In a corner of the kitchen at the stove, Leanne Schy tended a pot of poppy seed filling.

“Is this thick enough?” she asked, while spooning some of the ebony filling for Lee Feinstein to look at and offer her opinion. After passing inspection, Feinstein, the other baking day organizer, went back to rolling and cutting dough, happy to be back in a bustling kitchen after two years of COVID precautions curtailed group baking sessions.

“I’ve seen faces I haven’t seen helping in several years,” said Feinstein. “It’s been wonderful, and tripping over each other is no big deal. I’d rather see people and trip over them than be lonely.”

The crew of bakers is looking forward to welcoming the 136-member congregation next week to an in-person Purim celebration, marked with costumes, hijinks, and goodie bags filled with treats, including their homemade hamantaschen.

History of hamantaschen

Purim is rooted in the story of Esther, a Jewish woman, who was married to the Persian king Ahasuerus. The king’s right hand man, Haman, hatched a plot to kill all the Jews in the kingdom. Esther convinced the king to not only have mercy on her people but also to execute Haman for his sinister plan.

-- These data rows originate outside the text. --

(* ===== verification/Dag.v ===== *)
(** A goal's tasks and their order (internal/autopilot/dag.go): the members a
    goal waits on or is tagged with, the required edges among them, and Kahn's
    order.  Go ranges over a map in any order; here the order is that of
    [map_to_list], and the result does not depend on it. *)

From S2P Require Import Prelude GoStr GoFloat Dsl Graph NodeTypes Workflow State Readiness.
From Stdlib Require Import Ascii.
Open Scope Z_scope.

(** dag; [dg_graph] is what typeOf closes over. *)
Record dag := mkDag {
  dg_goal : string;
  dg_order : list string;
  dg_upstream : gmap string (list string);
  dg_nodes : gmap string Node;
  dg_graph : option Graph;
}.

Definition dag_up (d : dag) (id : string) : list string := default [] (dg_upstream d !! id).

(** title: a member's title, or its id. *)
Definition dag_title (d : dag) (id : string) : string :=
  match dg_nodes d !! id with
  | Some n => if String.eqb (n_Title n) EmptyString then id else n_Title n
  | None => id
  end.

Definition has_str (id : string) (ids : list string) : bool := existsb (String.eqb id) ids.

Section Dag.
Context `{Unicode}.

(** * Members *)

Definition no_status_id (g : Graph) (id : string) : bool :=
  match NodeByID g id with Some n => no_status g n | None => false end.

(** into: what each node waits on, deprecated edges and self-loops apart. *)
Definition into_of (g : Graph) : gmap string (list string) :=
  foldl (λ into e, if IsPrerequisite (Some e) && negb (String.eqb (e_From e) (e_To e))
                   then <[e_To e := default [] (into !! e_To e) ++ [e_From e]]> into else into)
    ∅ (edge_list g).

(** A node that can be a member. *)
Definition eligible (g : Graph) (goal id : string) : bool :=
  negb (String.eqb id goal) && bool_decide (is_Some (NodeByID g id)) && negb (no_status_id g id).

(** The nodes [froms] that become members, and the queue with them. *)
Fixpoint enqueue (g : Graph) (goal : string) (froms queue : list string) (members : gset string)
    : list string * gset string :=
  match froms with
  | [] => (queue, members)
  | from :: froms' =>
      if negb (eligible g goal from) || bool_decide (from ∈ members) then enqueue g goal froms' queue members
      else enqueue g goal froms' (queue ++ [from]) ({[ from ]} ∪ members)
  end.

(** The breadth-first loop; every member is queued once, so a fuel of the
    number of nodes, and one for the goal, is enough. *)
Fixpoint collect (fuel : nat) (g : Graph) (goal : string) (into : gmap string (list string)) (queue : list string)
    (members : gset string) : option (gset string) :=
  match queue with
  | [] => Some members
  | id :: queue' =>
      match fuel with
      | O => None
      | S fuel' =>
          let '(queue'', members') := enqueue g goal (default [] (into !! id)) queue' members in
          collect fuel' g goal into queue'' members'
      end
  end.

(** Tagged as one of the goal's tasks. *)
Definition tagged (g : Graph) (goal : string) (n : Node) : bool :=
  negb (String.eqb (n_ID n) goal) && negb (no_status_id g (n_ID n))
  && existsb (λ t, EqualFold (trim_space t) (GoalTag goal)) (n_Tags n).

Definition members_of (g : Graph) (goal : string) : option (gset string) :=
  members ← collect (S (length (node_list g))) g goal (into_of g) [goal] ∅;
  Some (members ∪ list_to_set (n_ID <$> List.filter (tagged g goal) (node_list g))).

(** The required edges among the members, each upstream once and sorted. *)
Definition upstream_of (g : Graph) (members : gset string) : gmap string (list string) :=
  merge_sort String.le <$>
  foldl (λ up e, if Blocks (Some e) && bool_decide (e_From e ∈ members) && bool_decide (e_To e ∈ members)
                    && negb (String.eqb (e_From e) (e_To e)) && negb (has_str (e_From e) (default [] (up !! e_To e)))
                 then <[e_To e := default [] (up !! e_To e) ++ [e_From e]]> up else up)
    ∅ (edge_list g).

Definition nodes_of (g : Graph) (members : gset string) : gmap string Node :=
  list_to_map (omap (λ id, (λ n, (id, n)) <$> NodeByID g id) (elements members)).

(** * Order *)

(** The comparison of topoOrder: title without case, then id. *)
Definition dag_less (d : dag) (a b : string) : bool :=
  let ta := to_lower (dag_title d a) in
  let tb := to_lower (dag_title d b) in
  if negb (String.eqb ta tb) then string_ltb ta tb else string_ltb a b.

Definition member_ids (d : dag) : list string := (map_to_list (dg_nodes d)).*1.

Definition indegrees (d : dag) : gmap string Z :=
  list_to_map ((λ id, (id, Z.of_nat (length (dag_up d id)))) <$> member_ids d).

(** down: the members that wait on a member. *)
Definition dag_down (d : dag) (up : string) : list string :=
  List.filter (λ id, has_str up (dag_up d id)) (member_ids d).

(** One decrement of the inner loop. *)
Definition settle_one (st : list string * gmap string Z) (next : string) : list string * gmap string Z :=
  let n := default 0 (st.2 !! next) - 1 in
  (if n =? 0 then st.1 ++ [next] else st.1, <[next := n]> st.2).

Fixpoint kahn (fuel : nat) (d : dag) (ready : list string) (indegree : gmap string Z) (order : list string)
    : option (list string) :=
  match slice_stable (dag_less d) ready with
  | [] => Some order
  | id :: ready' =>
      match fuel with
      | O => None
      | S fuel' =>
          let '(ready'', indegree') := foldl settle_one (ready', indegree) (dag_down d id) in
          kahn fuel' d ready'' indegree' (order ++ [id])
      end
  end.

Definition topoOrder (d : dag) : option (list string) :=
  let indegree := indegrees d in
  let ready := List.filter (λ id, default 0 (indegree !! id) =? 0) (member_ids d) in
  order ← kahn (length (member_ids d)) d ready indegree [];
  Some (order ++ slice_stable (dag_less d) (List.filter (λ id, negb (has_str id order)) (member_ids d))).

Definition with_order (d : dag) (order : list string) : dag :=
  mkDag (dg_goal d) order (dg_upstream d) (dg_nodes d) (dg_graph d).

(** buildDAG; [None] is the model out of fuel, which does not happen. *)
Definition buildDAG (g : option Graph) (goal : string) : option dag :=
  let empty := mkDag goal [] ∅ ∅ g in
  match g with
  | None => Some empty
  | Some g' =>
      match NodeByID g' goal with
      | None => Some empty
      | Some _ =>
          members ← members_of g' goal;
          let d := mkDag goal [] (upstream_of g' members) (nodes_of g' members) g in
          order ← topoOrder d;
          Some (with_order d order)
      end
  end.

(** * Readers *)

Record Member := mkMember { m_ID : string; m_Title : string; m_Kind : string; m_After : list string }.

Definition GoalMembers (g : option Graph) (goal : string) : option (list Member) :=
  d ← buildDAG g goal;
  Some ((λ id, mkMember id (dag_title d id) (match dg_nodes d !! id with Some n => n_Kind n | None => EmptyString end)
                 (dag_up d id)) <$> dg_order d).

(** nodeType. *)
Definition dag_type (d : dag) (id : string) : NodeType := TypeOf (dg_graph d) (dg_nodes d !! id).

Definition dispatchable (d : dag) (id : string) : bool :=
  match dg_nodes d !! id with
  | Some _ => String.eqb (nt_AgentMode (dag_type d id)) AgentDispatch
  | None => false
  end.

(** inCycle: whether the walk upstream from a member comes back to it; [None]
    is the model out of fuel, which the number of nodes keeps from happening. *)
Fixpoint walk_up (fuel : nat) (d : dag) (id cur : string) (seen : gset string) : option (bool * gset string) :=
  match fuel with
  | O => None
  | S fuel' =>
      (fix each (ups : list string) (seen : gset string) : option (bool * gset string) :=
         match ups with
         | [] => Some (false, seen)
         | up :: ups' =>
             if String.eqb up id then Some (true, seen)
             else if bool_decide (up ∈ seen) then each ups' seen
             else match walk_up fuel' d id up ({[ up ]} ∪ seen) with
                  | Some (false, seen') => each ups' seen'
                  | found => found
                  end
         end) (dag_up d cur) seen
  end.

Definition walk_fuel (d : dag) : nat := S (size (list_to_set (concat (map_to_list (dg_upstream d)).*2) : gset string)).

Definition inCycle (d : dag) (id : string) : bool :=
  match walk_up (walk_fuel d) d id id ∅ with Some (found, _) => found | None => false end.

Definition externalBlockers (g : option Graph) (rs : option RunState) (d : dag) (id : string) : list string :=
  match g with
  | None => []
  | Some g' =>
      List.filter (λ b, bool_decide (dg_nodes d !! b = None) && negb (String.eqb b (dg_goal d)))
        (default [] (Blocked g (ComputeStatuses g' rs) !! id))
  end.
End Dag.
(* ===== verification/Vocabulary.v ===== *)
(** The workspace's shared lifecycle states (internal/store/workspacedefs.go):
    merged into a graph as it is loaded, taken out as it is written. *)

From S2P Require Import Prelude GoStr GoFloat Dsl Graph State Readiness ReadyFacts.
From Stdlib Require Import Ascii.
Open Scope Z_scope.

Definition with_customs (ui : UIState) (defs : list StatusDefinition) : UIState :=
  mkUIState (ui_Positions ui) (ui_TimelineOrder ui) (ui_Gates ui) (ui_LogicGates ui) (ui_EdgeLabels ui)
    (ui_WireVertices ui) (ui_Plans ui) (ui_PlanStatuses ui) defs
    (ui_NodeStyles ui) (ui_EntryOverrides ui) (ui_Groups ui) (ui_Annotations ui) (ui_SavedViews ui).

Definition defines (defs : list StatusDefinition) (id : string) : bool := existsb (λ d, String.eqb (sd_ID d) id) defs.

(** The shared definitions whose id the project does not define itself. *)
Definition added (own shared : list StatusDefinition) : list StatusDefinition :=
  List.filter (λ d, negb (defines own (sd_ID d))) shared.

Definition mergeSharedStatuses (g : option Graph) (shared : list StatusDefinition) : option Graph :=
  match g with
  | None => None
  | Some g' =>
      if negb (nonempty shared) then g
      else
        let ui := default empty_ui (UI g') in
        Some (with_ui g' (Some (with_customs ui (ui_CustomStatuses ui ++ added (ui_CustomStatuses ui) shared))))
  end.

Definition withoutSharedStatuses (g : option Graph) (shared : list StatusDefinition) : option Graph :=
  match g with
  | None => None
  | Some g' =>
      match UI g' with
      | None => g
      | Some ui =>
          if negb (nonempty shared) || negb (nonempty (ui_CustomStatuses ui)) then g
          else
            let kept := List.filter (λ d, negb (defines shared (sd_ID d))) (ui_CustomStatuses ui) in
            if (length kept =? length (ui_CustomStatuses ui))%nat then g
            else Some (with_ui g' (Some (with_customs ui kept)))
      end
  end.

(** * Properties *)

Lemma defines_spec defs id : defines defs id = true ↔ ∃ d, d ∈ defs ∧ sd_ID d = id.
Proof.
  unfold defines. rewrite existsb_exists. setoid_rewrite <- list_elem_of_In. by setoid_rewrite String.eqb_eq.
Qed.

Lemma filter_id {A} (f : A → bool) xs : (∀ x, x ∈ xs → f x = true) → List.filter f xs = xs.
Proof.
  induction xs as [|x xs IH]; intros Hf; simpl; [done|]. rewrite (Hf x) by by left. f_equal. apply IH. set_solver.
Qed.

Lemma filter_none {A} (f : A → bool) xs : (∀ x, x ∈ xs → f x = false) → List.filter f xs = [].
Proof.
  induction xs as [|x xs IH]; intros Hf; simpl; [done|]. rewrite (Hf x) by by left. apply IH. set_solver.
Qed.

Lemma find_app_l {A} (f : A → bool) xs ys x : find f xs = Some x → find f (xs ++ ys) = Some x.
Proof. induction xs as [|y xs IH]; simpl; [done|]. by destruct (f y). Qed.

Lemma with_customs_same ui : with_customs ui (ui_CustomStatuses ui) = ui.
Proof. by destruct ui. Qed.

Lemma with_ui_same g ui : UI g = Some ui → with_ui g (Some ui) = g.
Proof. destruct g. simpl. by intros ->. Qed.

(** Writing always leaves the definitions whose id is not shared. *)
Lemma without_shared_eq g ui shared :
  UI g = Some ui →
  withoutSharedStatuses (Some g) shared =
  Some (with_ui g (Some (with_customs ui (List.filter (λ d, negb (defines shared (sd_ID d))) (ui_CustomStatuses ui))))).
Proof.
  intros Hui. unfold withoutSharedStatuses. rewrite Hui. set (kept := List.filter _ _).
  assert (kept = ui_CustomStatuses ui → Some g = Some (with_ui g (Some (with_customs ui kept)))) as Hsame.
  { intros ->. by rewrite with_customs_same, with_ui_same. }
  destruct shared as [|s shared]; [by apply Hsame, filter_id|]. destruct (ui_CustomStatuses ui) as [|c cs] eqn:Ec; [by apply Hsame|].
  cbn [nonempty negb orb]. destruct (Nat.eqb_spec (length kept) (length (c :: cs))) as [He|]; [|done].
  apply Hsame, filter_id. by apply filter_length_all.
Qed.

(** The shared vocabulary in memory and on disk.  A loaded graph knows every
    shared id and every id of its own, and finds the project's own definition
    first; loading changes nothing else.  Writing that graph back gives the
    graph that was read exactly when no definition of the project's own has a
    shared id: a local override of a shared state does not survive a write. *)
Theorem shared_vocabulary_roundtrip (g : Graph) (ui : UIState) (shared : list StatusDefinition) (Hui : UI g = Some ui) :
  ∃ g1 ui1, mergeSharedStatuses (Some g) shared = Some g1 ∧ UI g1 = Some ui1 ∧
    (∀ id, defines (ui_CustomStatuses ui1) id = defines (ui_CustomStatuses ui) id || defines shared id) ∧
    (∀ id d, find (λ d, String.eqb (sd_ID d) id) (ui_CustomStatuses ui) = Some d →
       find (λ d, String.eqb (sd_ID d) id) (ui_CustomStatuses ui1) = Some d) ∧
    with_ui g1 (Some ui) = g ∧ with_customs ui1 (ui_CustomStatuses ui) = ui ∧
    (withoutSharedStatuses (Some g1) shared = Some g ↔
     ∀ d, d ∈ ui_CustomStatuses ui → defines shared (sd_ID d) = false).
Proof.
  set (own := ui_CustomStatuses ui).
  assert (∃ extra, mergeSharedStatuses (Some g) shared = Some (with_ui g (Some (with_customs ui (own ++ extra)))) ∧
            extra = added own shared) as (extra & Hmerge & ->).
  { unfold mergeSharedStatuses. rewrite Hui. destruct shared as [|s shared]; cbn [nonempty negb default]; [|by eexists].
    exists []. split; [|done]. unfold own. by rewrite app_nil_r, with_customs_same, with_ui_same. }
  eexists _, _. split_and!; [done|done| | | | |]; cbn [ui_CustomStatuses with_customs].
  - intros id. apply eq_true_iff_eq. rewrite orb_true_iff, !defines_spec.
    assert (∀ d, d ∈ own ++ added own shared ↔ d ∈ own ∨ negb (defines own (sd_ID d)) = true ∧ d ∈ shared) as Hin
      by (intros d; unfold added; by rewrite elem_of_app, elem_of_list_filter).
    split.
    + intros (d & Hd & <-). apply Hin in Hd as [Hd|[_ Hd]]; [left|right]; by exists d.
    + intros [(d & Hd & <-)|(d & Hd & <-)]; [exists d; split; [apply Hin; by left|done]|].
      destruct (defines own (sd_ID d)) eqn:E; [|exists d; split; [apply Hin; right; by rewrite E|done]].
      apply defines_spec in E as (e & He & <-). exists e. split; [apply Hin; by left|done].
  - intros id d Hd. by apply find_app_l.
  - destruct g. cbn in *. by rewrite Hui.
  - by destruct ui.
  - rewrite (without_shared_eq _ (with_customs ui (own ++ added own shared))) by done. cbn [ui_CustomStatuses with_customs].
    rewrite List.filter_app, (filter_none _ (added own shared)), app_nil_r.
    + split.
      * intros Heq d Hd. apply (f_equal (λ g, g ≫= UI)) in Heq. cbn in Heq. rewrite Hui in Heq. injection Heq as Heq.
        apply (f_equal ui_CustomStatuses) in Heq. cbn in Heq. fold own in Heq. rewrite <- Heq in Hd.
        apply elem_of_list_filter in Hd as [Hd _]. by apply negb_true_iff.
      * intros Hall. rewrite filter_id by (intros d Hd; by rewrite Hall). f_equal.
        change (with_ui g (Some (with_customs ui own)) = g). unfold own. by rewrite with_customs_same, with_ui_same.
    + intros d [_ Hd]%elem_of_list_filter. apply negb_false_iff, defines_spec. by exists d.
Qed.

(** A project with its own meaning of a shared review state. *)
Definition review (settled : bool) : StatusDefinition :=
  mkStatusDefinition "custom-status-review" "Review" "#888" EmptyString settled.

Lemma shared_vocabulary_roundtrip_witness :
  let ui := with_customs empty_ui [review true] in
  let g := with_ui (plain_graph [] []) (Some ui) in
  ∃ g1 ui1, mergeSharedStatuses (Some g) [review false] = Some g1 ∧ UI g1 = Some ui1 ∧
    (∀ id, defines (ui_CustomStatuses ui1) id = defines (ui_CustomStatuses ui) id || defines [review false] id) ∧
    (∀ id d, find (λ d, String.eqb (sd_ID d) id) (ui_CustomStatuses ui) = Some d →
       find (λ d, String.eqb (sd_ID d) id) (ui_CustomStatuses ui1) = Some d) ∧
    with_ui g1 (Some ui) = g ∧ with_customs ui1 (ui_CustomStatuses ui) = ui ∧
    (withoutSharedStatuses (Some g1) [review false] = Some g ↔
     ∀ d, d ∈ ui_CustomStatuses ui → defines [review false] (sd_ID d) = false).
Proof.
  apply (shared_vocabulary_roundtrip (with_ui (plain_graph [] []) (Some (with_customs empty_ui [review true])))
           (with_customs empty_ui [review true]) [review false]).
  reflexivity.
Defined.
(* ===== verification/Effects.v ===== *)
(** Effects (internal/engine/effects.go): the statements a node applies to the
    flags when it is done, their validation, and the glob patterns of test
    files (internal/engine/globs.go). *)

From S2P Require Import Prelude GoStr GoFloat Dsl Graph NodeTypes.
From Stdlib Require Import Ascii.
Open Scope Z_scope.

Inductive EffectError :=
  | EmptyEffect
  | InvalidFlagName (name : string)
  | EmptyValue
  | RequiresNumber (op : string).

Definition effect_ops : list string := ["+="; "-="; "="].

(** The first operator of the list that occurs in the statement after its
    first byte, with the trimmed text on either side. *)
Fixpoint split_effect (ops : list string) (stmt : string) : option (string * string * string) :=
  match ops with
  | [] => None
  | op :: ops' =>
      match str_index stmt op with
      | Some (S i) => Some (op, trim_space (str_take (S i) stmt), trim_space (str_drop (S i + String.length op) stmt))
      | _ => split_effect ops' stmt
      end
  end.

(** ValidateEffect; [None] is a nil error. *)
Definition ValidateEffect (stmt : string) : option EffectError :=
  let stmt := trim_space stmt in
  if String.eqb stmt EmptyString then Some EmptyEffect
  else match split_effect effect_ops stmt with
       | Some (op, name, value) =>
           if negb (ValidNodeID name) then Some (InvalidFlagName name)
           else if String.eqb value EmptyString then Some EmptyValue
           else if negb (String.eqb op "=")
                   && match parse_float value with Some _ => false | None => true end
           then Some (RequiresNumber op)
           else None
       | None => if negb (ValidNodeID stmt) then Some (InvalidFlagName stmt) else None
       end.

(** strings.Trim with a cutset of ASCII bytes. *)
Fixpoint trim_left (cutset s : string) : string :=
  match s with
  | String c s' => if has_char c cutset then trim_left cutset s' else s
  | EmptyString => EmptyString
  end.

Definition trim_set (cutset s : string) : string :=
  String.rev (trim_left cutset (String.rev (trim_left cutset s))).

Definition quotes : string := String dquote (str_of_char squote).

(** parseLiteral of effects.go. *)
Definition effectLiteral `{Unicode} (s : string) : value :=
  let low := to_lower s in
  if String.eqb low "true" then VBool true
  else if String.eqb low "false" then VBool false
  else match parse_float s with
       | Some n => VFloat64 n
       | None => VString (trim_set quotes s)
       end.

(** asNumberAny: a missing flag is nil, and the number of anything else is
    zero. *)
Definition asNumberAny (v : option value) : float64 :=
  match v with
  | Some (VFloat64 f) => f
  | Some (VInt z) => f_of_int z
  | Some (VBool true) => f_one
  | _ => f_zero
  end.

Section Effects.
Context `{Unicode}.

Definition applyEffect (stmt : string) (flags : gmap string value) : gmap string value :=
  let stmt := trim_space stmt in
  match ValidateEffect stmt with
  | Some _ => flags
  | None =>
      match split_effect effect_ops stmt with
      | Some (op, name, val) =>
          if String.eqb name EmptyString || String.eqb val EmptyString then flags
          else if String.eqb op "=" then <[name := effectLiteral val]> flags
          else match parse_float val with
               | None => flags
               | Some delta =>
                   <[name := VFloat64 (f_add (asNumberAny (flags !! name))
                                          (if String.eqb op "-=" then f_neg delta else delta))]> flags
               end
      | None => <[stmt := VBool true]> flags
      end
  end.

(** ApplyEffects, on the flag map it is given (a nil map stays nil). *)
Definition ApplyEffects (n : option Node) (flags : option (gmap string value)) : option (gmap string value) :=
  match n, flags with
  | Some n, Some flags => Some (foldl (λ flags e, applyEffect (ef_Set e) flags) flags (n_Effects n))
  | _, _ => flags
  end.

(** The flag a statement is about. *)
Definition effect_target (stmt : string) : string :=
  match split_effect effect_ops (trim_space stmt) with
  | Some (_, name, _) => name
  | None => trim_space stmt
  end.
End Effects.

Example effects_run :
  foldl (λ flags s, applyEffect s flags) ∅ ["found"; "karma += 2"; "karma -= 0.5"; "mood = 'sad'"; "9x = 1"; "karma += much"]
  = list_to_map [("found", VBool true); ("karma", VFloat64 (f_add (f_of_int 2) (f_neg (default f_zero (parse_float "0.5")))));
                 ("mood", VString "sad")].
Proof. vm_compute. reflexivity. Qed.

(** * Properties *)

Lemma split_effect_ops ops stmt op name value :
  split_effect ops stmt = Some (op, name, value) → op ∈ ops.
Proof.
  induction ops as [|o ops IH]; simpl; [done|].
  destruct (str_index stmt o) as [[|i]|]; [right; auto| |right; auto].
  intros [= -> _ _]. by left.
Qed.

Lemma valid_name_nonempty name : ValidNodeID name = true → String.eqb name EmptyString = false.
Proof. by destruct name. Qed.

(** One statement, on every branch. *)
Lemma applyEffect_spec `{Unicode} (stmt : string) (flags : gmap string value) :
  match ValidateEffect stmt with
  | Some _ => applyEffect stmt flags = flags
  | None =>
      ValidNodeID (effect_target stmt) = true ∧
      ∃ v, applyEffect stmt flags = <[effect_target stmt := v]> flags ∧
        ∀ op name amount, split_effect effect_ops (trim_space stmt) = Some (op, name, amount) → op ≠ "=" →
          ∃ delta, parse_float amount = Some delta ∧
            v = VFloat64 (f_add (asNumberAny (flags !! name)) (if String.eqb op "-=" then f_neg delta else delta))
  end.
Proof.
  unfold applyEffect, ValidateEffect, effect_target. rewrite trim_space_idem. set (s := trim_space stmt).
  destruct (String.eqb s EmptyString) eqn:Es; [done|].
  destruct (split_effect effect_ops s) as [[[op name] val]|] eqn:Esp.
  - destruct (ValidNodeID name) eqn:En; simpl; [|done].
    destruct (String.eqb val EmptyString) eqn:Ev; [done|].
    rewrite (valid_name_nonempty name En). simpl.
    destruct (String.eqb_spec op "=") as [->|Hop]; simpl.
    + split; [done|]. eexists. split; [done|]. intros ??? [= <- _ _]. done.
    + destruct (parse_float val) as [delta|] eqn:Ef; [|done]. split; [done|].
      eexists. split; [done|]. intros ??? [= <- <- <-] _. eauto.
  - destruct (ValidNodeID s) eqn:En; simpl; [|done]. split; [done|]. eexists. split; [done|]. done.
Qed.

(** An effect does what its validation promises: a statement that does not
    validate changes no flag, and one that does sets exactly one flag, of a
    valid name, to a value; an increment or decrement always leaves a number,
    the sum of the flag's numeric value and the signed amount. *)
Theorem effect_sets_its_flag `{Unicode} (stmt : string) (flags : gmap string value) :
  match ValidateEffect stmt with
  | Some _ => applyEffect stmt flags = flags
  | None =>
      ValidNodeID (effect_target stmt) = true ∧
      ∃ v, applyEffect stmt flags = <[effect_target stmt := v]> flags ∧
        ∀ op name amount, split_effect effect_ops (trim_space stmt) = Some (op, name, amount) → op ≠ "=" →
          ∃ delta, parse_float amount = Some delta ∧
            v = VFloat64 (f_add (asNumberAny (flags !! name)) (if String.eqb op "-=" then f_neg delta else delta))
  end.
Proof. apply applyEffect_spec. Qed.

(** Finishing a node touches only the flags its valid statements name, and
    gives each of them a value. *)
Theorem effects_frame `{Unicode} (n : Node) (flags : gmap string value) (f : string) :
  ∃ flags', ApplyEffects (Some n) (Some flags) = Some flags' ∧
    if existsb (λ e, match ValidateEffect (ef_Set e) with
                     | None => String.eqb (effect_target (ef_Set e)) f
                     | Some _ => false
                     end) (n_Effects n)
    then is_Some (flags' !! f)
    else flags' !! f = flags !! f.
Proof.
  eexists. split; [done|]. revert flags. induction (n_Effects n) as [|e es IH]; intros flags; simpl; [done|].
  pose proof (applyEffect_spec (ef_Set e) flags) as He.
  destruct (ValidateEffect (ef_Set e)) as [err|] eqn:Ev; simpl.
  - rewrite He. apply IH.
  - destruct He as (_ & v & -> & _). specialize (IH (<[effect_target (ef_Set e) := v]> flags)).
    destruct (existsb _ es); [by destruct (String.eqb _ _)|].
    destruct (String.eqb_spec (effect_target (ef_Set e)) f) as [<-|Hne]; simpl; rewrite IH.
    + rewrite lookup_insert_eq. eauto.
    + by rewrite lookup_insert_ne.
Qed.
Definition with_acceptance (n : Node) (a : option Acceptance) : Node :=
  mkNode (n_ID n) (n_Title n) (n_Kind n) (n_Priority n) (n_Assignee n) (n_Deadline n)
    (n_WriteAccess n) (n_Requires n) (n_Tags n) (n_Effects n) (n_Links n) (n_Refs n) a (n_Workflow n).

(** A write through the pointer NodeByID returns: the first node of that id. *)
Fixpoint update_first (f : Node → Node) (id : string) (nodes : list (option Node)) : list (option Node) :=
  match nodes with
  | [] => []
  | Some n :: nodes' =>
      if String.eqb (n_ID n) id then Some (f n) :: nodes' else Some n :: update_first f id nodes'
  | None :: nodes' => None :: update_first f id nodes'
  end.

Definition update_node (g : Graph) (id : string) (f : Node → Node) : Graph :=
  with_nodes g (update_first f id (Nodes g)).

(** The value SetAcceptance stores, before normalization. *)
Definition wanted_acceptance (before : option Acceptance) (items : list AcceptanceItem) : option Acceptance :=
  if nonempty items || is_locked before
  then Some (mkAcceptance (default [] (AssignAcceptanceIDs (Some items)))
               (is_locked before) (match before with Some b => acc_By b | None => EmptyString end))
  else None.

Definition attributed (actor : Actor) (before after : option Acceptance) : option Acceptance :=
  match after with
  | Some a => if IsAgent actor && negb (EqualItems after before)
              then Some (mkAcceptance (acc_Items a) (acc_Locked a) (acceptanceAttribution actor)) else after
  | None => None
  end.

(** SetAcceptance between loading the graph and storing it; [createdByRun] is
    the sidecar's answer. *)
Definition SetAcceptance (actor : Actor) (g : Graph) (nodeID : string) (items : list AcceptanceItem)
    (createdByRun : bool) : outcome AcceptanceWriteError Graph :=
  if negb (ValidNodeID nodeID) then Fail BadNodeID
  else match NodeByID g nodeID with
       | None => Fail (NodeNotFound nodeID)
       | Some n =>
           match checkNodeWrite actor (Some n) with
           | Some d => Fail (Refused d)
           | None =>
               let before := n_Acceptance n in
               let after := normalizeAcceptance actor before (wanted_acceptance before items) in
               match checkAcceptanceWrite actor g (Some n) before after createdByRun with
               | Some d => Fail (Refused d)
               | None =>
                   let after := attributed actor before after in
                   let n' := with_acceptance n after in
                   let g' := update_node g nodeID (λ _, n') in
                   match ValidateNodeAcceptance (Some g') (Some n') with
                   | Some e => Fail (InvalidAcceptance e)
                   | None => Ok g'
                   end
               end
           end
       end.

(** LockAcceptance, the hub's lock at dispatch: [None] when there is nothing to
    write. *)
Definition LockAcceptance (g : Graph) (nodeID : string) : outcome AcceptanceWriteError (option Graph) :=
  match NodeByID g nodeID with
  | None => Fail (NodeNotFound nodeID)
  | Some n =>
      if negb (AcceptanceAllowed (Some g) (Some n)) || is_locked (n_Acceptance n) then Ok None
      else
        let items := match n_Acceptance n with Some a => acc_Items a | None => [] end in
        let by_ := match n_Acceptance n with Some a => acc_By a | None => EmptyString end in
        Ok (Some (update_node g nodeID (λ n, with_acceptance n (Some (mkAcceptance items true by_)))))
  end.
End RoleChecks.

Today, the holiday is a celebration of the triumph of good over evil, with feasting and a tradition of giving money to the poor and delivering food to friends, including hamantaschen. Loosely translated, it means Haman’s pocket or purse.

But how did a sweet-filled pastry pocket get attached to a bad guy in the Book of Esther?

Beth Ami Rabbi Mordechai Miller explained that a traditional filling for the pastry is made with poppy seeds, and both the German and Yiddish word for poppy is ‘mohn’ so the pastries were called mohntaschen.

“Some wit thought to add ‘ha’ to it, or ‘hamantasch,’” he said. “It’s a play on words.”

Filling and folding, a labor of love

These days, hamantaschen are filled with a variety of ingredients, and as the group rolled, filled and folded, talk turned to flavors.

Over the course of three days of baking, the kitchen crew made apricot, cherry, date, peach, raspberry and poppy seed, but there was mention of blueberry, strawberry, and even the possibility of peanut butter and jelly filled hamantaschen.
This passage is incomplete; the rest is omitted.